(Study material)
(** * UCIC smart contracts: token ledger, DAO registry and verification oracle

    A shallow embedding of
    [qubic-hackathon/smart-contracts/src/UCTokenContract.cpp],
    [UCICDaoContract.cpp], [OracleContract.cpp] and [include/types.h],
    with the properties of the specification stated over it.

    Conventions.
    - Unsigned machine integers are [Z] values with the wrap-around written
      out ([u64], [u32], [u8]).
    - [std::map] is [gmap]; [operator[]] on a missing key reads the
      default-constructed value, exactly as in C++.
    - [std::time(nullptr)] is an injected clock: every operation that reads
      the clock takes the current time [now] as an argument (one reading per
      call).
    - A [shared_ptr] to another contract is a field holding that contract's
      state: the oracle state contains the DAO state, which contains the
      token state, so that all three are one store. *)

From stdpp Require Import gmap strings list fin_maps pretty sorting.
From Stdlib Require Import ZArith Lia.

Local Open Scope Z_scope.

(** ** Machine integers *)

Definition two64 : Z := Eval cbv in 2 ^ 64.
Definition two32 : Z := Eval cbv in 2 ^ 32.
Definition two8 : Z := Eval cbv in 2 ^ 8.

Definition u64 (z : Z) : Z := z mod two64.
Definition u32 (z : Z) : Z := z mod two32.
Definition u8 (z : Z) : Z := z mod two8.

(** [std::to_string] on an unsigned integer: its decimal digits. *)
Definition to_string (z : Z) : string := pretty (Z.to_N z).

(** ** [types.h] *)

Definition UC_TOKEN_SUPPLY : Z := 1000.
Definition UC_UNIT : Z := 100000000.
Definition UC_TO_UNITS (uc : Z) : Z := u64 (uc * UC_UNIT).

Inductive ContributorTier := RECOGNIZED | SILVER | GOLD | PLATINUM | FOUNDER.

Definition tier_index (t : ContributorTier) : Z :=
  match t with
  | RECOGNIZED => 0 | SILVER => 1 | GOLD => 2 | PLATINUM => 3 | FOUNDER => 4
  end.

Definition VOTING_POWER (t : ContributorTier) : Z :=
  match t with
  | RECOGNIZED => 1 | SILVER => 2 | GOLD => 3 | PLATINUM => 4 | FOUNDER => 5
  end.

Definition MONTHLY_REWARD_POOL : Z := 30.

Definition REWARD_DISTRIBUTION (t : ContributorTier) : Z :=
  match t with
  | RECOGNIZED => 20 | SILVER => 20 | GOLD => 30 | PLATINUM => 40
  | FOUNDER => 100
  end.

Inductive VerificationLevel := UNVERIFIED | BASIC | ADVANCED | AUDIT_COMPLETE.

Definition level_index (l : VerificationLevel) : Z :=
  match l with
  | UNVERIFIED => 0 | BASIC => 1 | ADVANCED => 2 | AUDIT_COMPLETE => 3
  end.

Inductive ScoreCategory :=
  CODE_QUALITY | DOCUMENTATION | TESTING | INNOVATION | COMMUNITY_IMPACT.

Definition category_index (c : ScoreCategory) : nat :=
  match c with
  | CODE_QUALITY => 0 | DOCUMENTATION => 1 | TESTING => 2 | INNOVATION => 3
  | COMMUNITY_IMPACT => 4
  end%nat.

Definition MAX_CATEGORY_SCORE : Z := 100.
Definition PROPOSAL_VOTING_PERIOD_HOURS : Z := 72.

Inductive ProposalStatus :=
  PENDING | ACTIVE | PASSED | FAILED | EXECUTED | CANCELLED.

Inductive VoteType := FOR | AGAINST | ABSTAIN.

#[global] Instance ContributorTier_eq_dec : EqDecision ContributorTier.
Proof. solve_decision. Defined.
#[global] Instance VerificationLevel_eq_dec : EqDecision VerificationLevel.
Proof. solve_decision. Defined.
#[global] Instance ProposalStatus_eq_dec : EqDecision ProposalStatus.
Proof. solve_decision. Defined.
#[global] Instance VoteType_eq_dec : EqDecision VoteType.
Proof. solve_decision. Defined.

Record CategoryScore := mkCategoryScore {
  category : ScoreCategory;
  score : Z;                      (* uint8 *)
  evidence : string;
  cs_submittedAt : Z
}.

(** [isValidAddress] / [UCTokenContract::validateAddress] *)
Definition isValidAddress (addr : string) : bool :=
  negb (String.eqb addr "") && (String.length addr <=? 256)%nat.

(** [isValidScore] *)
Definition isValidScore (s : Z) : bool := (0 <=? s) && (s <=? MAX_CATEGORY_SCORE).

(What needs to be done) Filter by the word "ContributorTier": copy every line of the data that holds it.

(Worked solution)
Inductive ContributorTier := RECOGNIZED | SILVER | GOLD | PLATINUM | FOUNDER.
Definition tier_index (t : ContributorTier) : Z :=
Definition VOTING_POWER (t : ContributorTier) : Z :=
Definition REWARD_DISTRIBUTION (t : ContributorTier) : Z :=
#[global] Instance ContributorTier_eq_dec : EqDecision ContributorTier.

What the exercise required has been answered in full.